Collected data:
Lemma half_reversed_swap ds i l t x :
  half_reversed ds i l → (2 * i + 1 < length ds)%nat → l !! i = Some t → l !! (length ds - i - 1)%nat = Some x →
  half_reversed ds (S i) (<[(length ds - i - 1)%nat := t]> (<[i := x]> l)).
Proof.
  intros [Ll Hl] Hi Ht Hx. split; [by rewrite !length_insert|]. intros k Hk.
  rewrite Hl, decide_False in Ht by lia. rewrite Hl, decide_False in Hx by lia.
  destruct (decide (k = length ds - i - 1)%nat) as [->|H1].
  - rewrite list_lookup_insert_eq by (rewrite length_insert; lia). rewrite decide_True by lia. rewrite <- Ht. f_equal. lia.
  - rewrite list_lookup_insert_ne by lia. destruct (decide (k = i)) as [->|H2].
    + rewrite list_lookup_insert_eq by lia. rewrite decide_True by lia. rewrite <- Hx. f_equal. lia.
    + rewrite list_lookup_insert_ne, Hl by lia. by repeat case_decide; try lia.
Qed.

Lemma reverse_loop_spec m cs sp ds n : ∀ i l,
  (sp + length ds ≤ length cs)%nat → half_reversed ds i l → (length ds ≤ 2 * i + 1 + n)%nat →
  reverse_loop (Z.of_nat sp) (Z.of_nat (length ds)) (Z.of_nat i) n (Mk_strmem m (fill cs sp l)) = Done tt (Mk_strmem m (fill cs sp (reverse ds))).
Proof.
  induction n as [|n IH]; intros i l Hroom Hl Hfuel; cbn [reverse_loop];
    destruct (Z.ltb_spec (2 * Z.of_nat i + 1) (Z.of_nat (length ds))) as [Hlt|Hge]; try lia;
    try (by rewrite (half_reversed_end ds i l) by (done || lia)).
  pose proof (proj1 Hl) as Ll.
  destruct (lookup_lt_is_Some_2 l i) as [t Ht]; [lia|]. destruct (lookup_lt_is_Some_2 l (length ds - i - 1)) as [x Hx]; [lia|].
  assert (∀ k v, l !! k = Some v → fill cs sp l !! (sp + k)%nat = Some (Some v)) as Hget.
  { intros k v Hk. pose proof (lookup_lt_Some _ _ _ Hk). rewrite lookup_fill, decide_True by lia. replace (sp + k - sp)%nat with k by lia. by rewrite Hk. }
  replace (Z.of_nat sp + Z.of_nat i) with (Z.of_nat (sp + i)) by lia.
  replace (Z.of_nat sp + (Z.of_nat (length ds) - Z.of_nat i - 1)) with (Z.of_nat (sp + (length ds - i - 1))) by lia.
  rewrite (bind_done _ _ _ _ _ (get_char_ok m _ _ _ (Hget _ _ Ht))), (bind_done _ _ _ _ _ (get_char_ok m _ _ _ (Hget _ _ Hx))).
  rewrite (bind_done _ _ _ _ _ (put_char_ok m (fill cs sp l) (sp + i) x ltac:(rewrite length_fill; lia))), fill_insert by lia.
  rewrite (bind_done _ _ _ _ _ (put_char_ok m (fill cs sp (<[i := x]> l)) (sp + (length ds - i - 1)) t ltac:(rewrite length_fill; rewrite ?length_insert; lia))).
  rewrite fill_insert by (rewrite length_insert; lia). replace (Z.of_nat i + 1) with (Z.of_nat (S i)) by lia.
  apply IH; [done|apply half_reversed_swap; [done|lia|done|done]|lia].
Qed.

Lemma half_reversed_start ds : half_reversed ds 0 ds.
Proof. split; [done|]. intros k Hk. by rewrite decide_False by lia. Qed.

(** The bases of the general branch. *)
Lemma base_inverse_spec b : 2 ≤ b ≤ 256 → ∃ inv, mpn_div_qr_1_invert b = Ok inv ∧ base_inverse b inv.
Proof.
  intros Hb. destruct (div_qr_1_invert_spec b) as (s & E & Hs & Hn); [unfold B; lia|]. eexists. split; [exact E|]. exists s. split_and!; try done; try lia.
  destruct (Z.eq_dec s 0) as [->|]; [|lia]. exfalso. unfold GMP_LIMB_HIGHBIT in Hn. lia.
Qed.

(** The digits of the last limb, and the reversal. *)
Lemma get_str_finish m cs b binv up x sp room ds :
  2 ≤ b ≤ 256 → base_inverse b binv → limbs_at m up [x] → 0 < x → Forall (digit b) ds → (sp + room ≤ length cs)%nat →
  le_value b ds + b ^ Z.of_nat (length ds) * x < b ^ Z.of_nat room →
  ∃ ds', (x ← limbsM (load up);
          done ← mpn_limb_get_str (Z.of_nat sp + Z.of_nat (length ds)) x binv;
          let sn := Z.of_nat (length ds) + done in
          _ ← reverse_loop (Z.of_nat sp) sn 0 (Z.to_nat sn);
          mret sn) (Mk_strmem m (fill cs sp ds)) = Done (Z.of_nat (length ds')) (Mk_strmem m (fill cs sp ds')) ∧
    (sp + length ds' ≤ length cs)%nat ∧ Forall (digit b) ds' ∧ digits_value b ds' = le_value b ds + b ^ Z.of_nat (length ds) * x ∧ head ds' ≠ Some 0.
Proof.
  intros Hb Hinv Hx Hx0 Hds Hroom Hfit. apply limbs_at_cons in Hx as [[Hxl Hxc] _].
  rewrite (bind_done _ _ _ _ _ (limbsM_ok _ _ _ _ _ (load_ok _ _ _ Hxc))).
  pose proof (digits_bounds b (reverse ds) ltac:(lia) ltac:(by apply Forall_reverse)) as Hle. fold (le_value b ds) in Hle. rewrite length_reverse in Hle.
  pose proof (Z.pow_pos_nonneg b (Z.of_nat (length ds)) ltac:(lia) ltac:(lia)) as Hbd.
  assert (length ds < room)%nat as Hlr.
  { apply Nat2Z.inj_lt, (Z.pow_lt_mono_r_iff b); [lia|lia|].
    assert (b ^ Z.of_nat (length ds) * 1 ≤ b ^ Z.of_nat (length ds) * x) by (apply Z.mul_le_mono_nonneg_l; lia). lia. }
  assert (x < b ^ Z.of_nat (room - length ds)) as Hxr.
  { apply (Z.mul_lt_mono_pos_l (b ^ Z.of_nat (length ds))); [lia|]. rewrite <- Z.pow_add_r by lia.
    replace (Z.of_nat (length ds) + Z.of_nat (room - length ds)) with (Z.of_nat room) by lia. lia. }
  destruct (limb_get_str_loop_spec b binv m (fill cs sp ds) 64 (sp + length ds) 0 x [] (room - length ds)) as (dg & E & Ldg & Hdg & V & _ & Hmin); try done.
  { unfold limb in Hxl. change (2 ^ Z.of_nat 64) with B. lia. }
  { rewrite length_fill by lia. lia. }
  cbn [app] in E. rewrite fill_nil, fill_fill in E by lia. unfold mpn_limb_get_str.
  replace (Z.of_nat sp + Z.of_nat (length ds)) with (Z.of_nat (sp + length ds)) by lia. change 0 with (Z.of_nat 0) at 1. rewrite (bind_done _ _ _ _ _ E).
  simpl (0 + length dg)%nat. cbv zeta. rewrite <- Nat2Z.inj_add, <- length_app, Nat2Z.id.
  assert (sp + length (ds ++ dg) ≤ length cs)%nat as Hl by (rewrite length_app; lia).
  change 0 with (Z.of_nat 0) at 1. rewrite (bind_done _ _ _ _ _ (reverse_loop_spec m cs sp (ds ++ dg) (length (ds ++ dg)) 0 _ Hl (half_reversed_start _) ltac:(lia))).
  assert (digits_value b (reverse (ds ++ dg)) = le_value b ds + b ^ Z.of_nat (length ds) * x) as Vall by (fold (le_value b (ds ++ dg)); rewrite le_app, V; done).
  exists (reverse (ds ++ dg)). rewrite length_reverse. split_and!; try done.
  - apply Forall_reverse, Forall_app. done.
  - destruct (Hmin Hx0) as [Hmin1 Hlen]. apply (head_nonzero b); [lia|by apply Forall_reverse, Forall_app| |rewrite length_reverse, length_app; lia].
    rewrite Vall, length_reverse, length_app. replace (Z.of_nat (length ds + length dg) - 1) with (Z.of_nat (length ds) + (Z.of_nat (length dg) - 1)) by lia.
    rewrite Z.pow_add_r by lia. assert (b ^ Z.of_nat (length ds) * b ^ (Z.of_nat (length dg) - 1) ≤ b ^ Z.of_nat (length ds) * x) by (apply Z.mul_le_mono_nonneg_l; lia). lia.
Qed.

Lemma mpn_get_str_other_spec m up xs b e sp room cs :
  2 ≤ b ≤ 256 → 1 ≤ e → b ^ e < B → mem_wf m → limbs_at m up xs → (0 < length xs)%nat → Z.of_nat (length xs) ≤ alloc_limit → normalized xs →
  value xs < b ^ Z.of_nat room → (sp + room ≤ length cs)%nat →
  prints (mpn_get_str_other (Z.of_nat sp) b (Mk_base_info e (b ^ e)) up (Z.of_nat (length xs))) m cs sp b (value xs)
    (only_changes up (Z.of_nat (length xs)) m).
Proof.
  intros Hb He Hbe Hwf Hx Hn Hlim Hnorm Hfit Hroom. unfold mpn_get_str_other, prints.
  destruct (base_inverse_spec b Hb) as (binv & -> & Hinv). rewrite lift_ok_bind. cbn [bi_bb].
  destruct (Z.ltb_spec 1 (Z.of_nat (length xs))) as [Hun|Hun].
  - assert (0 < b ^ e) as Hbp by (apply Z.pow_pos_nonneg; lia).
    destruct (div_qr_1_invert_spec (b ^ e)) as (s & -> & Hs & Hdn); [lia|].
    destruct (get_str_other_loop_spec b e binv s up sp room cs (Z.to_nat (64 * Z.of_nat (length xs))) m xs []) as (x & ds & m' & E & Hx' & Hx0 & Hds & V & Hoc); try done.
    + lia.
    + rewrite Z2Nat.id, pow2_64 by lia. apply value_bounds, Hx.
    + unfold le_value, digits_value. simpl. lia.
    + rewrite fill_nil in E. simpl length in E. rewrite (bind_done _ _ _ _ _ (eq_trans (lift_ok_bind _ _ _) E)).
      assert (value xs = le_value b ds + b ^ Z.of_nat (length ds) * x) as Vx by (rewrite <- V; unfold le_value, digits_value; simpl; lia).
      destruct (get_str_finish m' cs b binv up x sp room ds) as (ds' & Ef & Hl & Hds' & V' & Hh); try done; [lia|].
      exists ds', m'. rewrite Vx. split; [exact Ef|done].
  - destruct xs as [|x [|]]; simpl length in *; [lia| |lia]. rewrite (bind_done (S:=strmem) _ _ _ (Z.of_nat 1, 0) _ eq_refl).
    assert (0 < x) as Hx0.
    { destruct Hx as [Hxl _]. inversion_clear Hxl as [|?? Hl _]. unfold limb in Hl. destruct (Z.eq_dec x 0) as [->|]; [by destruct Hnorm|lia]. }
    destruct (get_str_finish m cs b binv up x sp room []) as (ds' & Ef & Hl & Hds' & V' & Hh); try done.
    { unfold le_value, digits_value. simpl in *. lia. }
    rewrite fill_nil in Ef. simpl length in Ef. exists ds', m. split_and!; try done. rewrite V'. unfold le_value, digits_value. simpl. lia.
Qed.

**What you have to do:** In the entries above, tally the lines that hold the string "Hinv" and give only the count.

**Your response:** 2